The data presented at the conference showed:
• Among healthy older people, and people who meet clinical criteria for mild cognitive impairment (MCI), high brain amyloid levels indicate that AD-related neuro-degeneration has begun and that memory will now decline at a constant rate;
• In healthy older people with abnormally high brain amyloid levels who also carry the BDNF Val66Met gene, memory and other aspects of cognition will decline faster than in those who do not carry this variant; and
• Older people diagnosed with MCI, and who have normal brain amyloid levels, do not show decline in memory over time and therefore their cognitive impairment may be due to other more readily treatable causes such as depression or stress.
The Cogstate tests used in the AIBL (and DIAN) studies is the same technology that is now being rolled out to general practitioner's in Canada, in partnership with Merck. This is a tool that doctors can now use to measure and track cognitive function over time, a useful and accurate tool for early detection of Alzheimer's disease in the clinical setting. Cogstate is looking to roll out the Cognigram test to other global markets.

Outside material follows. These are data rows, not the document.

(** * Config: parameter store, environment assembly and restart propagation

    A shallow embedding of the [Config] namespace (SSM-backed parameters and
    secrets, and the restart of the functions and sites that consume them).

    JavaScript strings are modelled as [string]; arrays as [list]; the
    object built by [Object.fromEntries] as a [gmap string string]; the
    remote services (SSM, Lambda, IoT, the stack metadata) as an oracle that
    answers one command at a time and may throw. *)

From Stdlib Require Import ZArith List Ascii String Lia Permutation.
From stdpp Require Import base option list gmap strings pretty.

(* ===================================================================== *)
(** ** JavaScript string and array primitives used by the module *)
(* ===================================================================== *)

Module Js.

(** [s.replace(/c/g, d)] for a one-character pattern and replacement. *)
Fixpoint replaceAll (c d : ascii) (s : string) : string :=
  match s with
  | EmptyString => EmptyString
  | String x s' =>
      String (if Ascii.eqb x c then d else x) (replaceAll c d s')
  end.

(** [s.includes(c)] for a one-character needle. *)
Fixpoint includes (c : ascii) (s : string) : bool :=
  match s with
  | EmptyString => false
  | String x s' => Ascii.eqb x c || includes c s'
  end.

(** [s.substring(n)]: the characters from index [n] on, empty when [n]
    is past the end. *)
Fixpoint substring (n : nat) (s : string) : string :=
  match n, s with
  | O, _ => s
  | S _, EmptyString => EmptyString
  | S n', String _ s' => substring n' s'
  end.

(** [s.split(c)] for a one-character separator; the empty string splits
    into one empty part. *)
Fixpoint split (c : ascii) (s : string) : list string :=
  match s with
  | EmptyString => [EmptyString]
  | String x s' =>
      if Ascii.eqb x c then EmptyString :: split c s'
      else match split c s' with
           | [] => [String x EmptyString]
           | part :: parts => String x part :: parts
           end
  end.
(** Evaluation of a handler of the single-session server. *)
Ltac single_run :=
  cbv [SingleServer.audioData SingleServer.stopRecording SingleServer.disconnect
       SingleServer.connect SingleServer.wait_for_connection
       SingleServer.forward SingleServer.try_catch SingleServer.bind
       SingleServer.get SingleServer.modify SingleServer.new_client
       SingleServer.ret SingleServer.throw SingleServer.tell SingleServer.poll];
  cbn [SingleServer.vars SingleServer.next_client Single.client
       Single.isConnected Single.currentSpeaker Single.currentText
       Single.speakerTexts SingleServer.set_client SingleServer.set_isConnected
       SingleServer.release app fst snd].

(** * Facts about the string primitives *)

Lemma punct_not_ws c : is_punct c = true -> is_ws c = false.
Proof. destruct c as [[] [] [] [] [] [] [] []]; vm_compute; congruence. Qed.

Lemma line_terminator_ws c : is_line_terminator c = true -> is_ws c = true.
Proof. destruct c as [[] [] [] [] [] [] [] []]; vm_compute; congruence. Qed.

Lemma terminal_punct c : is_terminal c = true -> is_punct c = true.
Proof. destruct c as [[] [] [] [] [] [] [] []]; vm_compute; congruence. Qed.

Lemma truthy_true s : truthy s = true <-> s <> EmptyString.
Proof. destruct s; simpl; split; congruence. Qed.

Lemma truthy_false s : truthy s = false <-> s = EmptyString.
Proof. destruct s; simpl; split; congruence. Qed.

But it is not just in the detection of Alzheimer's disease that the Cogstate tests play a useful role in testing and monitoring cognitive function. The testing system is increasingly being adopted by global pharmaceutical companies to quantify the effects of drugs being studied in clinical trials.
In this environment, Cogstate provides scientific products and services to optimize the design and execution of clinical trials which seek to establish the cognitive effects of investigational or marketed products. Cogstate also provides scale management, rater training and central monitoring services for paper and pencil neuropsychological tests, rating scales, questionnaires and patient reported outcomes. Cogstate Clinical Trials tests are known as "tasks" and use novel visual and verbal stimuli to ensure assessment is culture-neutral and not limited by a subject's level of education.

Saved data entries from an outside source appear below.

(** The example of the claim has no ties and sorts as the claim says:
    Mid (1), Abc (2), Zeta (3). *)
Lemma sortProfiles_example `{Platform} :
  (r ← sortProfiles 2 menu_manager [1; 2; 3]%nat;
   Some (r.1, localValue (heap r.2) 3%nat MenuIndex,
              localValue (heap r.2) 2%nat MenuIndex,
              localValue (heap r.2) 1%nat MenuIndex))
  = Some ([3; 2; 1]%nat, Some (VString "1"), Some (VString "2"),
          Some (VString "3")).
Proof. by vm_compute. Qed.

(** ** SessionManager::deleteProfile *)

(** C10. When the profile's file exists and [QFile::remove] fails,
    [deleteProfile] returns [false] and the manager is exactly as before:
    loaded profiles, favourites, shortcuts, default profile, the profile's
    hidden flag, the disk, and no signal is sent. *)
Theorem deleteProfile_failure_is_atomic `{Platform} (fuel : nat)
  (m : SessionManager) (type : Ptr) (o : ProfileObj) (p : QVariant) :
  heap m !! type = Some o ->
  _propertyValues o !! Path = Some p ->
  QFile_exists (disk m) (toQString p) = true ->
  (QFile_remove (disk m) (toQString p)).1 = false ->
  deleteProfile (S fuel) m (Some type) = Some (false, m).
Proof.
  intros Ho Hp Hex Hrm. unfold deleteProfile.
  rewrite Ho. cbn [mbind option_bind].
  unfold Profile_path, propertyString.
  rewrite (property_local fuel (heap m) type Path p) by (by rewrite (localValue_lookup _ _ o)).
  cbn [fmap option_fmap option_map mbind option_bind].
  unfold isPropertySet. rewrite Hp, Hex.
  rewrite (bool_decide_eq_true_2 (is_Some (Some p))) by (by eexists). cbn [andb].
  destruct (QFile_remove (disk m) (toQString p)) as [removed d]. simpl in Hrm. subst removed.
  reflexivity.
Qed.

Lemma deleteProfile_failure_is_atomic_witness :
  QFile_exists (disk locked_manager) "/ro/Work.profile" = true
  /\ (QFile_remove (disk locked_manager) "/ro/Work.profile").1 = false
  /\ deleteProfile (H:=examplePlatform) 1 locked_manager (Some 1%nat)
     = Some (false, locked_manager).
Proof.
  split; [by vm_compute|]. split; [by vm_compute|].
  apply (deleteProfile_failure_is_atomic (H:=examplePlatform) 0 locked_manager 1%nat
           (plainProfile [ (Name, VString "Work"); (Path, VString "/ro/Work.profile") ])
           (VString "/ro/Work.profile")); by vm_compute.
Defined.

Lemma ProfileGroup_setProperty_spec_witness :
  group_heap !! 3%nat = Some (mkProfile ∅ None true (Some [1; 2]%nat))
  /\ forallb (group_ok 1 group_heap) [1; 2]%nat = true
  /\ setProperty 2 group_heap 3%nat Name (VString "Both") = Some group_heap
  /\ exists h', setProperty 2 group_heap 3%nat Icon (VString "x") = Some h' /\
       only_wrote Icon (VString "x") group_heap h' /\
       localValue h' 3%nat Icon = Some (VString "x") /\
       forall m, m ∈ [1; 2]%nat -> localValue h' m Icon = Some (VString "x").
Proof.
  split; [reflexivity|]. split; [reflexivity|].
  destruct (ProfileGroup_setProperty_spec 1 group_heap 3%nat
              (mkProfile ∅ None true (Some [1; 2]%nat)) [1; 2]%nat)
    with (X := Name) (v := VString "Both") as (H1 & _ & _);
    [reflexivity | reflexivity | reflexivity |].
  destruct (ProfileGroup_setProperty_spec 1 group_heap 3%nat
              (mkProfile ∅ None true (Some [1; 2]%nat)) [1; 2]%nat)
    with (X := Icon) (v := VString "x") as (_ & H2 & _);
    [reflexivity | reflexivity | reflexivity |].
  split.
  - apply H1; [simpl; lia | by left].
  - apply H2; [simpl; lia | discriminate | discriminate].
Defined.


(** ** SessionManager::loadProfile *)


Lemma setProperty_plain n h p o X v :
  h !! p = Some o -> _group o = None ->
  setProperty (S n) h p X v
  = Some (<[p := with_values o (<[X := v]> (_propertyValues o))]> h).
Proof.
  intros Hp Hg. simpl. rewrite Hp. simpl. rewrite Hg.
  unfold Profile_setProperty. by rewrite Hp.
Qed.

Section LoadProofs.
Context `{Platform}.

Lemma readProperties_plain n config p l : forall h o,
  h !! p = Some o -> _group o = None ->
  readProperties (S n) h config p l
  = Some (<[p := with_values o (readValues config l (_propertyValues o))]> h).
Proof.
  unfold readProperties, readValues.
  induction l as [|info l IH]; intros h o Hp Hg; cbn [foldl].
  - f_equal. symmetry. apply list_insert_id. rewrite Hp. by destruct o.
  - assert (Hlt : (p < length h)%nat) by (by eapply lookup_lt_Some).
    unfold readProperties_entry at 2. unfold readValues_entry at 2. cbn [mbind option_bind].
    destruct (info_group info) as [g|]; [|by apply IH].
    destruct (info_name info) as [k|]; [|by apply IH].
    destruct (hasKey config g k); [|by apply IH].
    rewrite (setProperty_plain n h p o) by done.
    rewrite (IH _ (with_values o (<[info_property info :=
                entryValue (info_type info) (readEntryString config g k)]> (_propertyValues o)))).
    + f_equal. by rewrite list_insert_insert_eq.
    + by rewrite list_lookup_insert_eq.
    + done.
Qed.

Lemma readProfile_plain n h d path p o config :
  h !! p = Some o -> _group o = None ->
  fs_files d !! path = Some config ->
  readProfile (S n) h d path p
  = Some (true, parentProfileOf config,
          <[p := with_values o (readProfile_values config (_propertyValues o))]> h).
Proof.
  intros Hp Hg Hf. unfold readProfile. rewrite Hf.
  assert (Hlt : (p < length h)%nat) by (by eapply lookup_lt_Some).
  unfold readProfile_values, parentProfileOf.
  destruct (hasKey config GENERAL_GROUP "Command").
  - rewrite (setProperty_plain n h p o) by done. cbn [mbind option_bind].
    erewrite setProperty_plain; [|by rewrite list_lookup_insert_eq|done].
    cbn [mbind option_bind]. rewrite list_insert_insert_eq.
    erewrite readProperties_plain; [|by rewrite list_lookup_insert_eq|done].
    cbn [mbind option_bind]. by rewrite list_insert_insert_eq.
  - cbn [mbind option_bind]. erewrite readProperties_plain; [|done|done].
    done.
Qed.

Lemma readProfile_missing n h d path p :
  fs_files d !! path = None -> readProfile n h d path p = Some (false, "", h).
Proof. intros Hf. unfold readProfile. by rewrite Hf. Qed.

Lemma Profile_path_valid n h p o :
  h !! p = Some o ->
  Profile_path (S n) h p
  = Some (toQString (default VInvalid (_propertyValues o !! Path))).
Proof.
  intros Hp. unfold Profile_path, propertyString. simpl. rewrite Hp.
  destruct (_propertyValues o !! Path); [done|]. by destruct (_parent o).
Qed.

Lemma Profile_path_is_Some n h p s : Profile_path n h p = Some s -> is_Some (h !! p).
Proof.
  unfold Profile_path, propertyString. destruct n; [done|]. simpl.
  destruct (h !! p); [eauto|done].
Qed.

Lemma Profile_path_ext n n' h ext p s :
  Profile_path (S n) h p = Some s -> Profile_path (S n') (h ++ ext) p = Some s.
Proof.
  intros Hs. destruct (Profile_path_is_Some _ _ _ _ Hs) as [o Ho].
  rewrite (Profile_path_valid _ _ _ o) in Hs by done.
  rewrite (Profile_path_valid _ _ _ o); [done|].
  by apply lookup_app_l_Some.
Qed.

Lemma findLoaded_ext n n' h ext path l :
  findLoaded (S n) h path l = Some None ->
  findLoaded (S n') (h ++ ext) path l = Some None.
Proof.
  induction l as [|p l IH]; [done|]. cbn [findLoaded].
  destruct (Profile_path (S n) h p) as [s|] eqn:Hs; [|done].
  rewrite (Profile_path_ext _ n' _ ext _ _ Hs). cbn [mbind option_bind].
  destruct (bool_decide (s = path)); [done|]. exact IH.
Qed.

Lemma PopStackOnExit_same m :
  PopStackOnExit (length (recursionGuard m)) m = m.
Proof. unfold PopStackOnExit. rewrite firstn_all. by destruct m. Qed.

(** The call that finds its path on the guard stack. *)
Lemma loadProfile_detects n m shortPath fallbackPath :
  Profile_path (S n) (heap m) (_fallbackProfile m) = Some fallbackPath ->
  shortPath <> fallbackPath ->
  QFileInfo_isDir (disk m) shortPath = false ->
  findLoaded (S n) (heap m) (resolvePath shortPath) (_profiles m) = Some None ->
  resolvePath shortPath ∈ recursionGuard m ->
  loadProfile (S n) m shortPath = Some (Some (_fallbackProfile m), m).
Proof.
  intros Hfb Hne Hdir Hfind Hin. cbn [loadProfile].
  rewrite Hfb. cbn [mbind option_bind].
  rewrite bool_decide_eq_false_2 by done. rewrite Hdir, Hfind. cbn [mbind option_bind].
  rewrite bool_decide_eq_true_2 by done. by rewrite PopStackOnExit_same.
Qed.

(** One call that reads a file, up to its recursive call. *)
Lemma loadProfile_step n m shortPath fallbackPath config :
  Profile_path (S n) (heap m) (_fallbackProfile m) = Some fallbackPath ->
  shortPath <> fallbackPath ->
  QFileInfo_isDir (disk m) shortPath = false ->
  findLoaded (S n) (heap m) (resolvePath shortPath) (_profiles m) = Some None ->
  resolvePath shortPath ∉ recursionGuard m ->
  endsWith (resolvePath shortPath) ".desktop" = false ->
  fs_files (disk m) !! resolvePath shortPath = Some config ->
  let path := resolvePath shortPath in
  let newProfile := length (heap m) in
  let m2 := with_heap (with_recursionGuard m (recursionGuard m ++ [path]))
              (heap m ++ [loadedProfile (_fallbackProfile m) path config]) in
  loadProfile (S n) m shortPath =
    (m3 ← (if negb (isEmptyString (parentProfileOf config)) then
             '(parentProfile, m') ← loadProfile n m2 (parentProfileOf config);
             h' ← setParent (heap m') newProfile parentProfile;
             Some (with_heap m' h')
           else Some m2);
     Some (Some newProfile,
           addProfile (PopStackOnExit (length (recursionGuard m)) m3) newProfile)).
Proof.
  intros Hfb Hne Hdir Hfind Hin Hdesk Hfile. cbv zeta.
  set (path := resolvePath shortPath) in *. set (newProfile := length (heap m)).
  set (m2 := with_heap _ _). cbn [loadProfile]. fold path.
  rewrite Hfb. cbn [mbind option_bind].
  rewrite bool_decide_eq_false_2 by done. rewrite Hdir, Hfind. cbn [mbind option_bind].
  rewrite bool_decide_eq_false_2 by done. cbn [recursionGuard with_recursionGuard].
  rewrite Hdesk. unfold alloc. cbn [heap with_recursionGuard _fallbackProfile disk].
  fold newProfile.
  assert (Hnew : (heap m ++ [new_Profile (Some (_fallbackProfile m))]) !! newProfile
                 = Some (new_Profile (Some (_fallbackProfile m)))).
  { unfold newProfile. by rewrite list_lookup_middle. }
  rewrite (setProperty_plain n _ _ _ Path (VString path) Hnew eq_refl).
  cbn [mbind option_bind].
  erewrite (readProfile_plain n _ _ path newProfile); cycle 1.
  { rewrite list_lookup_insert_eq; [done|]. rewrite length_app. simpl. unfold newProfile. lia. }
  { done. }
  { exact Hfile. }
  cbn [mbind option_bind]. rewrite list_insert_insert_eq.
  assert (Hheap : <[newProfile := with_values
                     (with_values (new_Profile (Some (_fallbackProfile m)))
                        (<[Path:=VString path]> (_propertyValues (new_Profile (Some (_fallbackProfile m))))))
                     (readProfile_values config
                        (_propertyValues (with_values (new_Profile (Some (_fallbackProfile m)))
                           (<[Path:=VString path]> (_propertyValues (new_Profile (Some (_fallbackProfile m))))))))]>
                  (heap m ++ [new_Profile (Some (_fallbackProfile m))])
                = heap m ++ [loadedProfile (_fallbackProfile m) path config]).
  { unfold newProfile. rewrite insert_app_r_alt by lia. rewrite Nat.sub_diag. simpl.
    f_equal. }
  rewrite Hheap. fold m2.
  destruct (negb (isEmptyString (parentProfileOf config))); cbn [mbind option_bind negb].
  - destruct (loadProfile n m2 (parentProfileOf config)) as [[pp m']|]; [|done].
    cbn [mbind option_bind]. destruct (setParent (heap m') newProfile pp); done.
  - done.
Qed.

Amidst rising concern about the last impacts of brain injury, Cogstate's test is used widely in the professional sports setting to provide baseline testing and ‘fit to play' assessments of players following a head injury. That technology is now marketed as Axon Sports. Current users of Cogstate/Axon Sports in Australia include the AFL and NRL, whilst in the USA elite programs such as the NBA, WNBA, NHL as well as college programs such as University of Notre Dame, University of Michigan and University of Connecticut, all use the Axon Sports system.
New technology is now being commercialized, based on Cogstate's technology to "protect and train the athletic brain". Axon's focus is to research, develop and deliver cutting edge tools to assess, monitor and improve the athletic brain. Axon has been developing sport specific training products, initially focused on American football and baseball, and the resulting technologies have now been launched within a small number of elite US college programs. In addition, the first of Axon's consumer iPad apps was launched in 2012.
Driven by more than a decade of peer-reviewed scientific research, Cogstate's computer assessment programs for assessing, monitoring and improving cognition are universal, easy to use and, most importantly - meeting a wide range of needs for improved, accurate and universal cognition testing.